April 22nd, 2024

Show Review: Rock is revived at MHMT

By ANNA SMITH Local Journalism Initiative on March 1, 2024.

Kade Kopec takes centre stage, surrounded by an enthusiastic ensemble during "I Want To Rock" as part of the Rock of Ages performance.--News Photo Anna Smith


Medicine Hat Musical Theatre’s Rock of Ages brings together the narrative of a play with the sheer energy of a true rock concert.

From the start, Mark Semrau as Lonny brings a unique and roguish meta-commentary to the performance, fulfilling the role of the ‘dramatic conjurer” with a true rocker’s flair and at one point, his copy of Acting for Dummies as they determine how to best close out the first act.

The use of a live band over the course of the performance is inspired. The band provides the lively backing track to various 80s rock favourites, and provides a shock of humour when the actors reveal them to not merely be there for the ambiance, but the very real and present members of the in-universe band Arsenal.

With Kade and Jordan Kopec takes centre stage as lead couple Drew and Sherrie, the central romance and conflict that propels the cast across the two acts, both are clear multi-talented performers who leave no question as to why they were cast.

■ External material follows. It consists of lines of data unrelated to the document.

Lemma V2_playPrev_in_bounds (draw : Q) (e : PlayEnv) (s : V2.State) :
  V2.currentPlaylist s <> [] -> -1 <= V2.currentTrackIndex s -> unit_draw draw ->
  0 <= V2.currentTrackIndex (V2.playPrev draw e s) < len (V2.currentPlaylist s).
Proof.
  intros Hne Hc Hd. pose proof (len_pos _ Hne) as Hn.
  destruct (V2.isShuffle s) eqn:Hsh.
  - rewrite V2_playPrev_shuffle_step by assumption. apply random_index_range; assumption.
  - destruct (V2_playPrev_step draw e s Hne Hsh Hc) as (-> & _).
    apply Z.mod_pos_bound. exact Hn.
Qed.

Lemma V2_reachable_cursor (s : V2.State) : V2_reachable s -> -1 <= V2.currentTrackIndex s.
Proof.
  induction 1 as [ | s f rA rB s' _ IH E | s e i t _ IH Ht | s d e _ IH Hd
                   | s d e _ IH Hd | s _ IH | s _ IH | s _ IH | s _ IH | s _ IH ];
    try exact IH.
  - cbn. lia.
  - apply V2_searchMusic_frame in E. lia.
  - apply at_index_some_nonneg in Ht. unfold V2.clickItem.
    destruct (V2_playTrack_frame e (Some t) (V2.set_currentTrackIndex i s)) as (_ & _ & _ & Hx).
    rewrite Hx; cbn; lia.
  - destruct (V2.currentPlaylist s) as [|t0 r] eqn:Hp.
    + unfold V2.playNext. rewrite Hp. cbn. exact IH.
    + pose proof (V2_playNext_in_bounds d e s) as Hb. rewrite Hp in Hb.
      specialize (Hb ltac:(discriminate) IH Hd). lia.
  - destruct (V2.currentPlaylist s) as [|t0 r] eqn:Hp.
    + unfold V2.playPrev. rewrite Hp. cbn. exact IH.
    + pose proof (V2_playPrev_in_bounds d e s) as Hb. rewrite Hp in Hb.
      specialize (Hb ltac:(discriminate) IH Hd). lia.
Qed.

(** ** The cursor after [next] and [previous] *)





Example V1_shuffled_single_result_reachable :
  V1_reachable (V1.toggleShuffle (V1_after_search "all" one_from_audius NetworkError V1.init)).
Proof.
  apply V1_r_shuffle.
  apply (V1_r_search V1.init "all" one_from_audius NetworkError); [apply V1_r_init | reflexivity].
Qed.

(** ** The search aggregator *)

Lemma bind_Ok_inv {A B : Type} (c : result A) (k : A -> result B) (b : B) :
  bind c k = Ok b -> exists a, c = Ok a /\ k a = Ok b.
Proof. destruct c as [a|]; cbn; [eauto | discriminate]. Qed.

Ltac inv_bind H :=
  let a := fresh "v" in
  let E := fresh "E" in
  apply bind_Ok_inv in H; destruct H as (a & E & H).

Lemma mapM_length {A B : Type} (f : A -> result B) (l : list A) :
  forall l', mapM f l = Ok l' -> List.length l' = List.length l.
Proof.
  induction l as [|x r IH]; cbn [mapM]; intros l' H.
  - injection H as <-. reflexivity.
  - inv_bind H. inv_bind H. injection H as <-. cbn. f_equal. apply IH. assumption.
Qed.

Lemma mapM_Forall {A B : Type} (f : A -> result B) (P : B -> Prop) :
  (forall x y, f x = Ok y -> P y) ->
  forall l l', mapM f l = Ok l' -> Forall P l'.
Proof.
  intros Hf. induction l as [|x r IH]; cbn [mapM]; intros l' H.
  - injection H as <-. constructor.
  - inv_bind H. inv_bind H. injection H as <-. constructor; eauto.
Qed.


Lemma audius_track_source (t : jsval) (tr : Track) :
  audius_track t = Ok tr -> source tr = audius.
Proof.
  unfold audius_track. intros H.
  do 7 inv_bind H. injection H as <-. reflexivity.
Qed.

Lemma youtube_track_source (item : jsval) (tr : Track) :
  youtube_track item = Ok tr -> source tr = youtube.
Proof.
  unfold youtube_track. intros H.
  do 4 inv_bind H. injection H as <-. reflexivity.
Qed.

Lemma search_tracks_all (rA rB : Response) :
  search_tracks "all" rA rB
  = Ok (contribution (audiusTracks rA) ++ contribution (youtubeTracks rB)).
Proof.
  unfold search_tracks. cbn.
  destruct (audiusTracks rA) as [a|]; destruct (youtubeTracks rB) as [y|]; cbn;
    rewrite ?app_nil_r; reflexivity.
Qed.


Lemma V1_searchMusic_Ok (filter : string) (rA rB : Response) (s : V1.State) (l : list Track) :
  search_tracks filter rA rB = Ok l ->
  exists s', V1.searchMusic filter rA rB s = Ok s'
             /\ V1.currentPlaylist s' = l /\ V1.musicResults s' = render l.
Proof. intros E. unfold V1.searchMusic. rewrite E. cbn. eauto. Qed.

Lemma V2_searchMusic_Ok (filter : string) (rA rB : Response) (s : V2.State) (l : list Track) :
  search_tracks filter rA rB = Ok l ->
  exists s', V2.searchMusic filter rA rB s = Ok s'
             /\ V2.currentPlaylist s' = l /\ V2.musicResults s' = render l.
Proof. intros E. unfold V2.searchMusic. rewrite E. cbn. eauto. Qed.

Lemma audiusTracks_Ok (bodyA : jsval) (A : list jsval) (ta : list Track) :
  get bodyA "data" = Ok (JArr A) ->
  mapM audius_track (firstn 6 A) = Ok ta ->
  audiusTracks (Json bodyA) = Ok (filter streamable ta).
Proof.
  intros Hd Hm. unfold audiusTracks. cbn [json_of bind]. rewrite Hd.
  cbn [bind js_or truthy slice06 js_map]. rewrite Hm. reflexivity.
Qed.

Lemma youtubeTracks_Ok (bodyB : jsval) (B : list jsval) (tb : list Track) :
  bodyB = JArr B \/ get bodyB "items" = Ok (JArr B) ->
  mapM youtube_track (firstn 6 B) = Ok tb ->
  youtubeTracks (Json bodyB) = Ok tb.
Proof.
  intros [-> | Hi] Hm; unfold youtubeTracks; cbn [json_of bind].
  - cbn [get bind js_or truthy isArray slice06 js_map]. rewrite Hm. reflexivity.
  - rewrite Hi. cbn [bind js_or truthy isArray slice06 js_map]. rewrite Hm. reflexivity.
Qed.

Lemma get_truthy (v : jsval) (k : string) :
  truthy v = true -> get v k = Ok (prop v k).
Proof. destruct v; cbn; congruence. Qed.

(** Every result that is a JSON object is mapped to a track. *)
Lemma audius_track_total (t : jsval) :
  is_object t -> exists tr, audius_track t = Ok tr.
Proof.
  destruct t as [| | | | | |o]; cbn [is_object]; try contradiction. intros _.
  unfold audius_track. cbn [get bind].
  destruct (truthy (assoc "user" o)) eqn:Eu;
    destruct (truthy (assoc "artwork" o)) eqn:Ea;
    destruct (truthy (assoc "stream" o)) eqn:Es;
    rewrite ?(get_truthy _ _ Eu), ?(get_truthy _ _ Ea), ?(get_truthy _ _ Es);
    cbn [bind]; eauto.
Qed.

Lemma mapM_total {A B : Type} (f : A -> result B) (l : list A) :
  Forall (fun x => exists y, f x = Ok y) l -> exists l', mapM f l = Ok l'.
Proof.
  induction 1 as [|x r [y Hy] _ [l' Hl']]; cbn [mapM]; [eauto|].
  rewrite Hy, Hl'. cbn. eauto.
Qed.

Lemma map_source_const (s0 : Source) (l : list Track) :
  Forall (fun t => source t = s0) l -> map source l = repeat s0 (List.length l).
Proof.
  induction 1 as [|t r Ht _ IH]; cbn; [reflexivity|]. rewrite Ht, IH. reflexivity.
Qed.

Lemma Forall_filter_weaken (P : Track -> Prop) (f : Track -> bool) (l : list Track) :
  Forall P l -> Forall P (filter f l).
Proof.
  intros H. apply Forall_forall. intros t Ht. apply filter_In in Ht.
  destruct Ht as [Ht _]. revert t Ht. apply Forall_forall. exact H.
Qed.

Lemma youtube_track_total (item : jsval) :
  piped_item_ok item -> exists tr, youtube_track item = Ok tr.
Proof.
  destruct item as [| | | | | |o]; intros [Ho Hu]; try contradiction. cbn [prop] in Hu.
  unfold youtube_track, video_id. cbn [get bind].
  destruct (truthy (assoc "id" o)); cbn [bind]; [eauto|].
  destruct Hu as [Hu | Hu]; [discriminate|].
  destruct (assoc "url" o); try contradiction; cbn [split_v_1 bind]; eauto.
Qed.

Lemma Forall_take {A : Type} (P : A -> Prop) (n : nat) :
  forall l, Forall P l -> Forall P (firstn n l).
Proof.
  induction n as [|n IH]; intros l H; [constructor|].
  destruct H as [|x r Hx Hr]; cbn [firstn]; constructor; auto.
Qed.

(** Answers made of well-formed entries are mapped entry by entry. *)
Lemma well_formed_answers_map (A B : list jsval) :
  Forall is_object A -> Forall piped_item_ok B ->
  exists ta tb,
    mapM audius_track (firstn 6 A) = Ok ta /\ mapM youtube_track (firstn 6 B) = Ok tb.
Proof.
  intros HA HB.
  destruct (mapM_total audius_track (firstn 6 A)) as [ta Hta].
  { apply Forall_take. revert HA. apply Forall_impl. exact audius_track_total. }
  destruct (mapM_total youtube_track (firstn 6 B)) as [tb Htb].
  { apply Forall_take. revert HB. apply Forall_impl. exact youtube_track_total. }
  eauto.
Qed.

In fact, each member of the large cast seems perfectly suited to their role, disappearing entirely into the characters they portray, from the misguided passion of Regina as played by Andrea Krause, to the relaxed mentor figure of Dave Cannon’s Dennis Dupree.

David Jeffery as Franz Klinemann steals the show each moment he appears on stage, his performance unabashed and earnest in a way that feeds well off of his immediate audience favourite status.

In contrast, Joey Sabourin as Stacee Jaxx and Rob Olson as Hertz Klinemann, while we’re sure they are perfectly lovely in real life, create perfect villains the audience will love to hate.

Energy within the Playhouse is infectious over the course of the production. The actors create an energy not unlike an actual rock concert, making it difficult to remember theatre etiquette and refrain from stomping and singing along.

There is an overwhelming sense that each person who takes the stage is having fun.

Much of this energy is owed not just to the cast, but the crew as well, with the use of fog and strobing and coloured lights, bringing a very real and high-energy atmosphere that doesn’t flag until after everyone has taken their bows.

Tickets for this show have already long since been sold out for every performance, and with media night being such an unforgettable experience, it is hard to believe that the quality of the show can continue to climb, as is expected from multiple performances, but we are confident that the 60-odd people who have made this show a reality will somehow find a way.